Homotopy theory of function spaces is a healthy subfield of homotopy theory. See e.g. recent Oberwolfach report from a meeting on the subject.

If you share what $X,Y$ you are interested in, I may be able to say more, even though I am by no means an expert.
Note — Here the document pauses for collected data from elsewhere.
(** X10. The check made after installation, [any] over the active
    schedules, and the selection made by [run] agree when they start from
    the same reading: [any] is true exactly when a schedule is selected,
    they raise the same exception, and they read the clock the same number
    of times. *)
Theorem any_active_agrees (l : list Schedule) (clk : Clock) (n : nat) :
  any_active l clk n
  = (match fst (next_active l clk n) with
     | Ok (Some _) => Ok true
     | Ok None => Ok false
     | Raise e => Raise e
     end, snd (next_active l clk n)).
Proof.
  revert n. induction l as [|x l IH]; intros n; [reflexivity|].
  rewrite next_active_cons. cbn [any_active]. unfold bind at 1.
  rewrite is_schedule_active_run.
  destruct (is_schedule_active_at (today_at clk n) x) as [[|]|e];
    [reflexivity | apply IH | reflexivity].
Qed.

(** ** The start interval entries identify their values *)

Lemma str_int_inj (a b : Z) : str_int a = str_int b -> a = b.
Proof.
  unfold str_int. intros H.
  assert (N : forall z, Z.to_int z <> Decimal.Pos Decimal.Nil
                        /\ Z.to_int z <> Decimal.Neg Decimal.Nil).
  { intros [|p|p]; cbn; split; try discriminate;
      intros [= E]; now apply (DecimalPos.Unsigned.to_uint_nonnil p). }
  apply (f_equal NilZero.int_of_string) in H.
  rewrite !NilZero.isi in H by apply N.
  injection H as H. now apply DecimalZ.to_int_inj.
Qed.

Lemma uint_string_digits (s : string) :
  forall d, NilEmpty.uint_of_string s = Some d -> lacks "<" s = true.
Proof.
  induction s as [|c s IH]; intros d H; [reflexivity|].
  cbn [NilEmpty.uint_of_string] in H.
  destruct (NilEmpty.uint_of_string s) as [d'|]; [|discriminate].
  unfold lacks. cbn [list_ascii_of_string forallb].
  fold (lacks "<" s). rewrite (IH d' eq_refl), andb_true_r.
  apply uint_of_char_spec in H.
  destruct H as [[-> _]|[[-> _]|[[-> _]|[[-> _]|[[-> _]|[[-> _]|[[-> _]
    |[[-> _]|[[-> _]|[-> _]]]]]]]]]]; reflexivity.
Qed.
(** X10.  After the first attachment that cannot be read no later one is
    opened: the run has opened the manifest, the attachments before the
    failing one, each once and in order, and the failing one unless its
    path is refused before any file is touched. *)
Theorem no_attachment_opened_after_failure (w : world) (a : Patchstarter.args)
    (info : app_info) (t : list event) (ok : list string)
    (contents : list (list Byte.byte)) (p : string) (rest : list string)
    (e : py_exception) :
  Patchstarter.get_app_info w a = (t, Returned info) →
  Patchstarter.patch_only a = false →
  Patchstarter.extension_attribute a = Some (ok ++ p :: rest) →
  all_readable w ok contents →
  read_failure w p = Some e →
  trace (Patchstarter.main w a)
  = t ++ (EvOpenRead <$> ok)
      ++ (if PyStr.has_char PyStr.nul p then [] else [EvOpenRead p]).
Proof.
  intros Hinfo Hmode Hext Hall Hfail. unfold Patchstarter.main.
  rewrite (bind_returned_l _ _ _ _ Hinfo). cbn [trace fst]. f_equal.
  rewrite Hmode, trace_bind, (create_patch_definition_loop _ _ _ _ _ Hext).
  pose proof (extension_loop_failure w info ok contents p rest e [] Hall Hfail) as Hloop.
  unfold attachment_failure in Hloop. destruct (is_oserror e).
  - rewrite (bind_sys_exit_l _ _ _ _ Hloop). cbn [trace result fst snd].
    by rewrite app_nil_r.
  - rewrite (bind_raised_l _ _ _ _ Hloop). cbn [trace result fst snd].
    by rewrite app_nil_r.
Qed.

Lemma no_attachment_opened_after_failure_witness :
  trace (Patchstarter.main rectangle_world
           (with_publisher_and_attachments EmptyString
              (Some ["inventory.sh"; "broken.sh"; "inventory.sh"]) rectangle_args))
  = [ EvOpenRead "/Applications/Rectangle.app/Contents/Info.plist";
      EvOpenRead "inventory.sh"; EvOpenRead "broken.sh" ].
Proof.
  exact (no_attachment_opened_after_failure rectangle_world
           (with_publisher_and_attachments EmptyString
              (Some ["inventory.sh"; "broken.sh"; "inventory.sh"]) rectangle_args)
           rectangle_info
           [EvOpenRead "/Applications/Rectangle.app/Contents/Info.plist"]
           ["inventory.sh"] [[Byte.x4d; Byte.x61]] "broken.sh" ["inventory.sh"]
           (os_error 5 "Input/output error" None)
           ltac:(vm_compute; reflexivity) eq_refl eq_refl
           ltac:(repeat constructor) eq_refl).
Defined.
(** A pointer to an instruction just emitted points to it. *)
Lemma deref_new b st st' x :
  emitted b st st' [x] -> freshIds st ->
  deref (module st') (InstRef (instId x)) = Some x.
Proof.
  intros ((Hb & Ha & Hfi & _) & Hn & Hids & Hins) Hf.
  cbn in Hids. inversion Hids as [Hid].
  apply freshIds_parts in Hf. destruct Hf as (Fb & Fbl & Fa & Ff).
  cbn [deref]. unfold findInst. rewrite Hfi, Hid.
  destruct (Nat.eqb_spec (nextInstId st) (funcId (moduleFunc (module st)))) as [E | _];
    [lia | ].
  rewrite stateBlocks_allInsts, Hb.
  cbn in Hins. destruct (insertAt b x (stateBlocks st)) as [bs1 | ] eqn:E;
    [ | discriminate Hins].
  inversion Hins; subst bs1.
  destruct (insertAt_ids _ _ _ E) as (l1 & l2 & E1 & E2).
  rewrite E2. unfold stateBlocks in E1. rewrite E1 in Fbl.
  apply Forall_app in Fbl. destruct Fbl as [F1 F2].
  assert (Hskip : forall l rest,
             Forall (fun i => instId i < nextInstId st) l ->
             find (fun i => Nat.eqb (instId i) (nextInstId st)) (l ++ rest)
             = find (fun i => Nat.eqb (instId i) (nextInstId st)) rest).
  { induction l as [ | y l IH]; intros rest Hl; [reflexivity | ].
    inversion Hl; subst. cbn.
    destruct (Nat.eqb_spec (instId y) (nextInstId st)); [lia | apply IH; assumption]. }
  rewrite Hskip by exact Fb. rewrite <- app_assoc. rewrite Hskip by exact F1.
  cbn. rewrite Hid, Nat.eqb_refl. reflexivity.
Qed.

Lemma getDataType_OK p st t st' :
  getDataType p st = OK (t, st') ->
  st' = st /\ exists i, deref (module st) p = Some i /\ dataType i = t.
Proof.
  unfold getDataType. intros H.
  apply bind_OK in H. destruct H as (i & s & Hd & H).
  pose proof (derefM_deref _ _ _ _ Hd) as Hderef.
  apply derefM_OK in Hd. subst s.
  apply ret_OK in H. destruct H as [<- <-].
  split; [reflexivity | exists i; split; [exact Hderef | reflexivity] ].
Qed.

Lemma getFieldType_OK baseType k st t st' :
  getFieldType baseType k st = OK (t, st') ->
  st' = st /\ exists nm fields,
    baseType = IRStructType nm fields /\ findFieldType fields k = Some t.
Proof.
  unfold getFieldType.
  destruct baseType as [ | | | | | | nm fields | | | ]; try discriminate.
  destruct (findFieldType fields k) as [t0 | ] eqn:E; [ | discriminate].
  intros H. apply ret_OK in H. destruct H as [<- <-].
  split; [reflexivity | exists nm, fields; split; [reflexivity | exact E] ].
Qed.

(** The field of a value: one extraction, of the type of the field. *)
Lemma extractField_value_OK b rv ee k st v st' :
  extractField b (value rv) ee k st = OK (v, st') ->
  exists i nm fields t,
    deref (module st) rv = Some i /\ dataType i = IRStructType nm fields /\
    findFieldType fields k = Some t /\
    v = value (InstRef (nextInstId st)) /\
    emitted b st st'
      [mkIRInst (nextInstId st) kIROp_FieldExtract t [rv; StructKeyRef k] [] None].
Proof.
  cbn [extractField]. intros H.
  apply bind_OK in H. destruct H as (baseType & s1 & Hty & H).
  apply getDataType_OK in Hty. destruct Hty as (-> & i & Hd & Hdt).
  apply bind_OK in H. destruct H as (t & s1 & Hft & H).
  apply getFieldType_OK in Hft. destruct Hft as (-> & nm & fields & -> & Hfind).
  apply bind_OK in H. destruct H as (p & s1 & He & H).
  apply ret_OK in H. destruct H as [<- <-].
  apply emitInst_emitted in He. destruct He as [-> He].
  exists i, nm, fields, t. repeat (split; [assumption || reflexivity | ]). exact He.
Qed.

(** The field of an address: one field address, a pointer of the same
    kind to the type of the field. *)
Lemma extractField_address_OK b lv ee k st v st' :
  extractField b (address lv) ee k st = OK (v, st') ->
  exists i ptrOp nm fields t,
    deref (module st) lv = Some i /\
    dataType i = IRPtrTypeBase ptrOp (IRStructType nm fields) /\
    findFieldType fields k = Some t /\
    v = address (InstRef (nextInstId st)) /\
    emitted b st st'
      [mkIRInst (nextInstId st) kIROp_FieldAddress (IRPtrTypeBase ptrOp t)
                [lv; StructKeyRef k] [] None].
Proof.
  cbn [extractField]. intros H.
  apply bind_OK in H. destruct H as (ptrType & s1 & Hty & H).
  apply getDataType_OK in Hty. destruct Hty as (-> & i & Hd & Hdt).
  destruct ptrType as [ | | | | | | | ptrOp valType | | ]; try discriminate H.
  apply bind_OK in H. destruct H as (t & s1 & Hft & H).
  apply getFieldType_OK in Hft. destruct Hft as (-> & nm & fields & -> & Hfind).
  apply bind_OK in H. destruct H as (p & s1 & He & H).
  apply ret_OK in H. destruct H as [<- <-].
  apply emitInst_emitted in He. destruct He as [-> He].
  exists i, ptrOp, nm, fields, t. repeat (split; [assumption || reflexivity | ]). exact He.
Qed.

Lemma assign_fuel_store fuel b g x st st' :
  1 <= fuel ->
  assign_fuel fuel b (address g) (value x) st = OK (tt, st') ->
  emitted b st st' [mkIRInst (nextInstId st) kIROp_Store IRVoidType [g; x] [] None].
Proof.
  intros Hfuel H. destruct fuel as [ | fuel]; [lia | ].
  cbn [assign_fuel] in H.
  apply bind_OK in H. destruct H as (p & s1 & He & H).
  apply ret_OK in H. destruct H as [_ <-].
  apply emitInst_emitted in He. destruct He as [_ He]. exact He.
Qed.

Lemma emitted_nextInstId b st st' new :
  emitted b st st' new -> nextInstId st' = nextInstId st + List.length new.
Proof. intros (_ & Hn & _). exact Hn. Qed.

Lemma extractAndStore_loop b rv fuel i nm fields :
  1 <= fuel ->
  forall leaves ee st st',
    freshIds st ->
    deref (module st) rv = Some i ->
    dataType i = IRStructType nm fields ->
    forEachIndexed
      (fun ee leftElement =>
         rightElementVal <- extractField b (value rv) ee (fst leftElement) ;;
         assign_fuel fuel b (snd leftElement) rightElementVal)
      ee (addressLeaves leaves) st = OK (tt, st') ->
    exists types,
      map Some types = fieldTypesOf fields leaves /\
      emitted b st st' (extractAndStore (nextInstId st) rv leaves types).
Proof.
  intros Hfuel.
  induction leaves as [ | [k g] leaves IH]; intros ee st st' Hf Hd Hty H.
  - cbn in H. apply ret_OK in H. destruct H as [_ <-].
    exists []. split; [reflexivity | apply emitted_refl].
  - cbn [addressLeaves map forEachIndexed fst snd] in H.
    apply bind_OK in H. destruct H as (u & s2 & Hstep & H). destruct u.
    apply bind_OK in Hstep. destruct Hstep as (r & s1 & Hx & Hs).
    apply extractField_value_OK in Hx.
    destruct Hx as (i' & nm' & fields' & t & Hd' & Hty' & Hfind & -> & He1).
    rewrite Hd in Hd'. inversion Hd'; subst i'.
    rewrite Hty in Hty'. inversion Hty'; subst nm' fields'.
    pose proof (emitted_fresh He1 Hf) as Hf1.
    apply assign_fuel_store in Hs; [ | exact Hfuel].
    pose proof (emitted_fresh Hs Hf1) as Hf2.
    rewrite (emitted_nextInstId _ _ _ _ He1) in Hs. cbn [List.length] in Hs.
    replace (nextInstId st + 1) with (S (nextInstId st)) in Hs by lia.
    pose proof (emitted_trans He1 Hs) as He2. cbn [app] in He2.
    pose proof (deref_emitted _ _ _ _ _ _ He2 Hf Hd) as Hd2.
    destruct (IH (S ee) s2 st' Hf2 Hd2 Hty H) as (types & Htypes & Hrest).
    exists (t :: types).
    split; [cbn [map fieldTypesOf fst]; rewrite Hfind; f_equal; exact Htypes | ].
    cbn [extractAndStore].
    rewrite (emitted_nextInstId _ _ _ _ He2) in Hrest. cbn [List.length] in Hrest.
    replace (nextInstId st + 2) with (S (S (nextInstId st))) in Hrest by lia.
    exact (emitted_trans He2 Hrest).
Qed.
(** * cloneWebsite.js: the crawl-and-rewrite engine

    A shallow embedding of [src/cloneWebsite.js] (robots policy, path
    mappers, document rewriter, crawl loop, asset fetcher) together with
    the properties the specification states about it.

    JavaScript strings are modelled as [string] (sequences of 8-bit code
    units; every URL serialisation is ASCII).  The platform pieces that
    the file calls but does not define -- the WHATWG [URL] constructor,
    [decodeURIComponent], [cheerio], [fetch] and the file system -- are
    parameters of the development. *)

From Stdlib Require Import String Ascii List Bool Arith ZArith Lia.
Import ListNotations.
Local Open Scope list_scope.
Local Open Scope string_scope.

(* ================================================================== *)
(** ** JavaScript string primitives *)

Module JS.

(** [s.startsWith(p)] *)
Definition startsWith (s p : string) : bool := String.prefix p s.

(** [s.endsWith(p)]: [p] is [s] itself or a suffix of its tail. *)
Fixpoint endsWith (s p : string) : bool :=
  String.eqb s p ||
  match s with
  | EmptyString => false
  | String _ s' => endsWith s' p
  end.

(** [s.slice(0, -1)] *)
Fixpoint dropLast (s : string) : string :=
  match s with
  | EmptyString => EmptyString
  | String c s' =>
      match s' with
      | EmptyString => EmptyString
      | String _ _ => String c (dropLast s')
      end
  end.

(** [s.slice(0, n)] *)
Fixpoint take (n : nat) (s : string) : string :=
  match n, s with
  | S k, String c s' => String c (take k s')
  | _, _ => EmptyString
  end.

(** [s.slice(n)] *)
Fixpoint drop (n : nat) (s : string) : string :=
  match n, s with
  | S k, String _ s' => drop k s'
  | _, _ => s
  end.

(** [s.includes(p)] *)
Fixpoint includes (s p : string) : bool :=
  String.prefix p s ||
  match s with
  | EmptyString => false
  | String _ s' => includes s' p
  end.

(** [s.split(c)] for a one-character separator: the pieces between the
    occurrences of [c]; always at least one piece. *)
Fixpoint splitChar (c : ascii) (s : string) : list string :=
  match s with
  | EmptyString => [EmptyString]
  | String a s' =>
      if Ascii.eqb a c then EmptyString :: splitChar c s'
      else match splitChar c s' with
           | [] => [String a EmptyString]
           | p :: ps => String a p :: ps
           end
  end.

(** [s.split(sep)] for a non-empty separator string.  [skip] counts the
    characters of a separator occurrence still to be passed over and
    [cur] is the piece being read, last character first. *)
Fixpoint revApp (r s : string) : string :=
  match r with
  | EmptyString => s
  | String c r' => revApp r' (String c s)
  end.

Fixpoint splitAux (sep : string) (skip : nat) (cur : string) (s : string)
  : list string :=
  match s with
  | EmptyString => [revApp cur EmptyString]
  | String a s' =>
      match skip with
      | S k => splitAux sep k cur s'
      | O =>
          if String.prefix sep s
          then revApp cur EmptyString
                 :: splitAux sep (String.length sep - 1) EmptyString s'
          else splitAux sep O (String a cur) s'
      end
  end.

Definition split (sep s : string) : list string := splitAux sep 0 EmptyString s.

(** [xs.join(sep)] *)
Fixpoint join (sep : string) (xs : list string) : string :=
  match xs with
  | [] => EmptyString
  | [x] => x
  | x :: rest => x ++ sep ++ join sep rest
  end.

(** Truthiness of a string: [Boolean(s)], [!!s]. *)
Definition truthy (s : string) : bool :=
  match s with EmptyString => false | _ => true end.

(** White space as [trim] and [\s] see it, restricted to the code units
    below 128: TAB, LF, VT, FF, CR and SPACE. *)
Definition isSpace (c : ascii) : bool :=
  let n := nat_of_ascii c in
  ((9 <=? n)%nat && (n <=? 13)%nat) || (n =? 32)%nat.

Fixpoint trimStart (s : string) : string :=
  match s with
  | String c s' => if isSpace c then trimStart s' else s
  | EmptyString => EmptyString
  end.

(** Drops trailing white space: a character is kept when it is not white
    space or when something is kept after it. *)
Fixpoint trimEnd (s : string) : string :=
  match s with
  | EmptyString => EmptyString
  | String c s' =>
      match trimEnd s' with
      | EmptyString => if isSpace c then EmptyString else String c EmptyString
      | t => String c t
      end
  end.

Definition trim (s : string) : string := trimEnd (trimStart s).

(** [s.split(/\s+/)] on a trimmed string: its maximal runs of characters
    that are not white space; the empty string gives one empty piece. *)
Fixpoint wordsAux (cur : string) (s : string) : list string :=
  match s with
  | EmptyString =>
      match cur with EmptyString => [] | _ => [revApp cur EmptyString] end
  | String c s' =>
      if isSpace c then
        match cur with
        | EmptyString => wordsAux EmptyString s'
        | _ => revApp cur EmptyString :: wordsAux EmptyString s'
        end
      else wordsAux (String c cur) s'
  end.

Definition splitSpaces (s : string) : list string :=
  match wordsAux EmptyString s with
  | [] => [EmptyString]
  | ws => ws
  end.

End JS.

(* ================================================================== *)
(** ** Node's [path] module, POSIX flavour *)

Module Path.

(** The non-empty components of a path. *)
Definition components (p : string) : list string :=
  filter JS.truthy (JS.splitChar "/" p).

(** [path.basename(p)]: the last component, trailing slashes ignored. *)
Definition basename (p : string) : string := last (components p) EmptyString.

(** Index of the last ["."] of [s], if any. *)
Fixpoint lastDot (s : string) : option nat :=
  match s with
  | EmptyString => None
  | String c s' =>
      match lastDot s' with
      | Some i => Some (S i)
      | None => if Ascii.eqb c "." then Some 0 else None
      end
  end.

(** [path.extname(p)]: the part of the last component from its last dot
    on; empty when the component has no dot, when its only dot is its
    first character, and for the component [".."]. *)
Definition extname (p : string) : string :=
  let c := basename p in
  match lastDot c with
  | None => EmptyString
  | Some O => EmptyString
  | Some i => if String.eqb c ".." then EmptyString else JS.drop i c
  end.

(** [normalizeString]: walks the components, dropping empty ones and
    ["."], and resolving [".."] against the component before it.  [acc]
    holds the result so far, last component first; above the start of a
    relative path [".."] is kept, above the root it is dropped. *)
Fixpoint normalizeSegs (allowAboveRoot : bool) (acc : list string)
         (segs : list string) : list string :=
  match segs with
  | [] => rev acc
  | s :: rest =>
      if String.eqb s "" || String.eqb s "." then
        normalizeSegs allowAboveRoot acc rest
      else if String.eqb s ".." then
        match acc with
        | top :: acc' =>
            if String.eqb top ".."
            then normalizeSegs allowAboveRoot (s :: acc) rest
            else normalizeSegs allowAboveRoot acc' rest
        | [] =>
            if allowAboveRoot
            then normalizeSegs allowAboveRoot [s] rest
            else normalizeSegs allowAboveRoot [] rest
        end
      else normalizeSegs allowAboveRoot (s :: acc) rest
  end.

Definition isAbsolute (p : string) : bool := JS.startsWith p "/".

(** The components of the normal form of [p]. *)
Definition segments (p : string) : list string :=
  normalizeSegs (negb (isAbsolute p)) [] (JS.splitChar "/" p).

(** [path.normalize(p)] *)
Definition normalize (p : string) : string :=
  match p with
  | EmptyString => "."
  | _ =>
      let body := JS.join "/" (segments p) in
      let trailing := JS.endsWith p "/" in
      match body with
      | EmptyString =>
          if isAbsolute p then "/" else if trailing then "./" else "."
      | _ =>
          let body' := if trailing then body ++ "/" else body in
          if isAbsolute p then "/" ++ body' else body'
      end
  end.

(** [path.join(a, b)]: the non-empty arguments joined by ["/"], then
    normalised. *)
Definition join (a b : string) : string :=
  match a, b with
  | EmptyString, EmptyString => "."
  | EmptyString, _ => normalize b
  | _, EmptyString => normalize a
  | _, _ => normalize (a ++ "/" ++ b)
  end.

End Path.

(* ================================================================== *)
(** ** [crypto.createHash("md5").update(s).digest("hex")]

    MD5 (RFC 1321) over the code units of the string, on 32-bit words
    held in [Z] with the wrap-around written out. *)

Module MD5.

Local Open Scope Z_scope.

Definition mask32 : Z := 4294967295.
Definition add32 (x y : Z) : Z := Z.land (x + y) mask32.
Definition not32 (x : Z) : Z := Z.lxor x mask32.
Definition rotl32 (x c : Z) : Z :=
  Z.land (Z.lor (Z.shiftl x c) (Z.shiftr x (32 - c))) mask32.

(** Per-step left rotations and additive constants
    [floor(2^32 * |sin(i + 1)|)]. *)
Definition shifts : list Z :=
  [ 7; 12; 17; 22; 7; 12; 17; 22; 7; 12; 17; 22; 7; 12; 17; 22;
    5; 9; 14; 20; 5; 9; 14; 20; 5; 9; 14; 20; 5; 9; 14; 20;
    4; 11; 16; 23; 4; 11; 16; 23; 4; 11; 16; 23; 4; 11; 16; 23;
    6; 10; 15; 21; 6; 10; 15; 21; 6; 10; 15; 21; 6; 10; 15; 21 ].

Definition sines : list Z :=
  [ 3614090360; 3905402710; 606105819; 3250441966;
    4118548399; 1200080426; 2821735955; 4249261313;
    1770035416; 2336552879; 4294925233; 2304563134;
    1804603682; 4254626195; 2792965006; 1236535329;
    4129170786; 3225465664; 643717713; 3921069994;
    3593408605; 38016083; 3634488961; 3889429448;
    568446438; 3275163606; 4107603335; 1163531501;
    2850285829; 4243563512; 1735328473; 2368359562;
    4294588738; 2272392833; 1839030562; 4259657740;
    2763975236; 1272893353; 4139469664; 3200236656;
    681279174; 3936430074; 3572445317; 76029189;
    3654602809; 3873151461; 530742520; 3299628645;
    4096336452; 1126891415; 2878612391; 4237533241;
    1700485571; 2399980690; 4293915773; 2240044497;
    1873313359; 4264355552; 2734768916; 1309151649;
    4149444226; 3174756917; 718787259; 3951481745 ].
EDIT: In response to your edit, suppose $\Sigma$ is a compact Riemann surface, $G$ is a compact Lie group, and let's study $k$th homotopy group of $C^0(\Sigma, G)$. Actually, most of the discussion below applies to general $X,Y$ that are, say, compact manifolds or even finite CW-complexes, but let's stick to the case of interest. There is an well-known homeomorphism $C^0(S^k,C^0(\Sigma, G))\cong C^0(S^k\times\Sigma, G)$ given by the adjoint, and since any homeomorphism preserves path-components, we can identify $\pi_k(C^0(\Sigma, G))$ with $[S^k\times \Sigma, G]$, the set of homotopy classes of maps from $S^k\times \Sigma$ to $G$. Smashing $S^k\vee\Sigma$ inside $S^k\times\Sigma$ to a point gives $S^k\wedge\Sigma$, which is the $k$-fold suspension $S^k\Sigma$ of $\Sigma$. The cofiber sequence of the quotient map $S^k\times\Sigma\to S^k\wedge\Sigma$ is an exact sequence, namely, $$[S^k\Sigma, G]\to [S^k\times\Sigma, G]\to [S^k\vee \Sigma, G]=\pi_k(G)+[\Sigma, G].$$ Let's suppose that $G$ is simply-connected, so that $[\Sigma, G]$ is a point (as any Lie group has trivial $\pi_2(G)$ and $\Sigma$ is $2$-dimensional). Then the above cofiber sequence is an exact sequence of groups (not just sets). In trying to compute $[S^k\Sigma, G]$ it helps to recall that $G$ is rationally homotopy equivalent to the product of odd-dimensional spheres, so rationally $[S^k\Sigma, G]$ is the product of $[S^k\Sigma, S^m]$'s where $m$ is odd, and of course $[S^k\Sigma, S^m]=[\Sigma, \Omega^kS^m]$. This should allow you to do some computations.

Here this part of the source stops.